Scan the entries below and say how many lines contain "simpl". Write only the number.

[Saved entries]

● ● ●

(* ===== verification/Dml.v ===== *)
(** * Row operations ([src/handler/ha_tidesdb_dml.cc], [src/handler/ha_tidesdb_dml_update.cc])

    [write_row], [update_row] and [delete_row] with the checks of uniqueness, the maintenance of
    regular, full-text and spatial indexes, the mid-statement commit of bulk statements and the range
    tombstone of a bulk delete.  A computation runs on the handler object, whose library state is one
    of its fields.  A column family is its name; the uninitialised stack and member buffers keys are
    built in are the parameter [junk]; widening of the column maps has no counterpart, since a record
    is always readable here; a row's time to live is handed to the library, which the model of the
    contents leaves out. *)
From S2P Require Import Prelude Effects TidesDb RowDb RowFormat FtsText Table KeyCodec.
Import Table KeyCodec.
#[local] Open Scope Z_scope.
#[local] Open Scope tdb_scope.
(** ** Lemmas *)

Lemma index_key_length i r :
  table_ok -> zlen (index_key i r) = foldr (fun kp n => part_width kp + n) 0 (key_part (key_of i)).
Proof. intros (Hp & _). unfold index_key. rewrite make_comparable_key_all. by apply comparable_parts_length. Qed.

Lemma index_key_same_length i r r' : table_ok -> length (index_key i r) = length (index_key i r').
Proof.
  intros Ht. pose proof (index_key_length i r Ht). pose proof (index_key_length i r' Ht). unfold zlen in *. lia.
Qed.

(** The key the code builds does not depend on the buffer it builds it in. *)
Lemma full_key_eq i r : table_ok -> good r -> full_key sh junk i r = index_key i r.
Proof.
  intros (Hp & _) (Hr & Hf & _). unfold full_key, index_key. rewrite !make_comparable_key_all.
  by apply (parts_stale fields).
Qed.

Lemma pk_from_record_eq r cur out : table_ok -> good r -> pk_from_record (codec sh) cur r out = pk_of r cur.
Proof.
  intros (Hp & _) (Hr & Hf & _). unfold pk_from_record, pk_of. destruct (has_user_pk _); [|done].
  unfold index_key, key_info_of. rewrite !make_comparable_key_all. apply (parts_stale fields); [done|apply Hp|apply Hf].
Qed.

Lemma sec_idx_key_eq i r cur :
  table_ok -> good r -> sec_idx_key (codec sh) cur i r junk = index_key i r ++ pk_of r cur.
Proof.
  intros Ht Hr. unfold sec_idx_key. rewrite pk_from_record_eq by done. f_equal. by rewrite <- full_key_eq.
Qed.

Lemma same_key_iff i r r' : table_ok -> good r -> good r' -> same_key i r r' <-> index_key i r = index_key i r'.
Proof.
  intros (Hp & _) (Hr & Hf & _) (Hr' & Hf' & _). unfold same_key, index_key. rewrite !make_comparable_key_all.
  rewrite <- bytes_cmp_eq. by erewrite parts_order by done.
Qed.

Lemma elem_of_postings tf w pk k x :
  (k, x) ∈ postings tf w pk <->
  exists term n, tf !! term = Some n /\ k = FtsText.build_key term pk /\ x = FtsText.encode_entry_value n w.
Proof.
  unfold postings. rewrite list_elem_of_fmap. split.
  - intros ([term n] & [= -> ->] & H%elem_of_map_to_list). eauto.
  - intros (term & n & Hn & -> & ->). exists (term, n). split; [done|]. by apply elem_of_map_to_list.
Qed.

Lemma term_freqs_in tokens term n : term_freqs tokens !! term = Some n -> term ∈ tokens.
Proof.
  revert n. induction tokens as [|t tokens IH]; intros n; simpl; [by rewrite lookup_empty|].
  intros [[<- _]|[_ H]]%lookup_insert_Some; [by left|right; eauto].
Qed.

(** A posting key gives back its term and its row. *)
Lemma build_key_inj t t' pk pk' :
  zlen t <= FtsText.MAX_TERM_BYTES -> zlen t' <= FtsText.MAX_TERM_BYTES ->
  FtsText.build_key t pk = FtsText.build_key t' pk' -> t = t' /\ pk = pk'.
Proof.
  intros Ht Ht'. rewrite !FtsText.build_key_layout. unfold FtsText.MAX_TERM_BYTES, zlen in Ht, Ht'.
  assert (FtsText.indexed_term t = t) as Et by (unfold FtsText.indexed_term; apply take_ge; lia).
  assert (FtsText.indexed_term t' = t') as Et' by (unfold FtsText.indexed_term; apply take_ge; lia).
  pose proof (FtsText.indexed_term_length t) as L. pose proof (FtsText.indexed_term_length t') as L'.
  rewrite Et, Et' in *. intros H. apply app_inj_1 in H as [H1 H2]; [|unfold FtsText.store_u16le; by rewrite !length_le_store].
  apply FtsText.store_u16le_inj in H1; [|done..]. unfold zlen in H1. apply app_inj_1 in H2; [done|lia].
Qed.

Lemma posting_term i r pk k x :
  good r -> kind_of sh i = fulltext -> (k, x) ∈ entries i r pk ->
  exists term n, term_freqs (tokens_of i r) !! term = Some n /\ zlen term <= FtsText.MAX_TERM_BYTES /\
    k = FtsText.build_key term pk /\ x = FtsText.encode_entry_value n (doc_words (tokens_of i r)).
Proof.
  intros (_ & _ & Hg) Hk. unfold entries. rewrite Hk. intros (term & n & Hn & -> & ->)%elem_of_postings.
  exists term, n. split_and!; try done. pose proof (term_freqs_in _ _ _ Hn) as Hin.
  by apply (proj1 (Forall_forall _ _) (Hg i Hk)).
Qed.

Lemma spatial_entry_pk i r r' pk pk' k x x' :
  spatial_entry (key_of i) r pk = Some (k, x) -> spatial_entry (key_of i) r' pk' = Some (k, x') -> pk = pk'.
Proof.
  unfold spatial_entry. intros H1 H2. repeat case_match; try done.
  assert (forall m, length (RowFormat.encode_be64 (centroid_hilbert m)) = 8%nat) as Hl
    by (intros; apply length_be_store).
  match type of H1 with Some (?a ++ _, _) = _ =>
    match type of H2 with Some (?b ++ _, _) = _ => assert (a ++ pk = b ++ pk') as Ek by congruence end end.
  by apply app_inj_1 in Ek as [_ Ek]; [|by rewrite !Hl].
Qed.

Lemma entries_owned i : table_ok -> owned good (entries i).
Proof.
  intros Ht k r r' pk pk' x x' Hr Hr' Hx Hx'. destruct (kind_of sh i) eqn:Hk.
  - unfold entries in *. rewrite Hk in *. apply list_elem_of_singleton in Hx, Hx'. injection Hx as -> ->.
    injection Hx' as Ek ->. apply app_inj_1 in Ek as [_ ->]; [done|by apply index_key_same_length].
  - destruct (posting_term i r pk k x Hr Hk Hx) as (t & n & Hn & Hl & -> & ->).
    destruct (posting_term i r' pk' _ x' Hr' Hk Hx') as (t' & n' & Hn' & Hl' & Ek & ->).
    apply build_key_inj in Ek as [<- <-]; [|done..]. split; [done|]. intros <-. congruence.
  - unfold entries in *. rewrite Hk in *.
    destruct (spatial_entry (key_of i) r pk) as [e|] eqn:Ee; [|by apply not_elem_of_nil in Hx].
    destruct (spatial_entry (key_of i) r' pk') as [e'|] eqn:Ee'; [|by apply not_elem_of_nil in Hx'].
    apply list_elem_of_singleton in Hx, Hx'. subst e e'. split; [|intros <-].
    + by apply (spatial_entry_pk i r r' pk pk' k x x').
    + assert (pk = pk') as <- by (by apply (spatial_entry_pk i r r pk pk' k x x')). congruence.
Qed.

Lemma secondary_some i c : secondary sh i = Some c -> idx_cfs sh !! i = Some (Some c).
Proof.
  unfold secondary. destruct (_ && _); [done|]. destruct (idx_cfs sh !! i) as [[c'|]|]; simpl; congruence.
Qed.

Lemma secondary_num i c : secondary sh i = Some c -> 0 < num_secondary_indexes sh.
Proof.
  intros H%secondary_some. unfold num_secondary_indexes.
  assert (c ∈ omap id (idx_cfs sh)) as Hin by (apply list_elem_of_omap; exists (Some c); split; [by eapply list_elem_of_lookup_2|done]).
  destruct (omap id (idx_cfs sh)); [by apply not_elem_of_nil in Hin|]. unfold zlen. simpl. lia.
Qed.

Lemma secondary_family i c : secondary sh i = Some c -> c ∈ families_of.
Proof.
  intros H%secondary_some. right. apply list_elem_of_omap. exists (Some c). split; [by eapply list_elem_of_lookup_2|done].
Qed.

● ● ●

Output of the task
3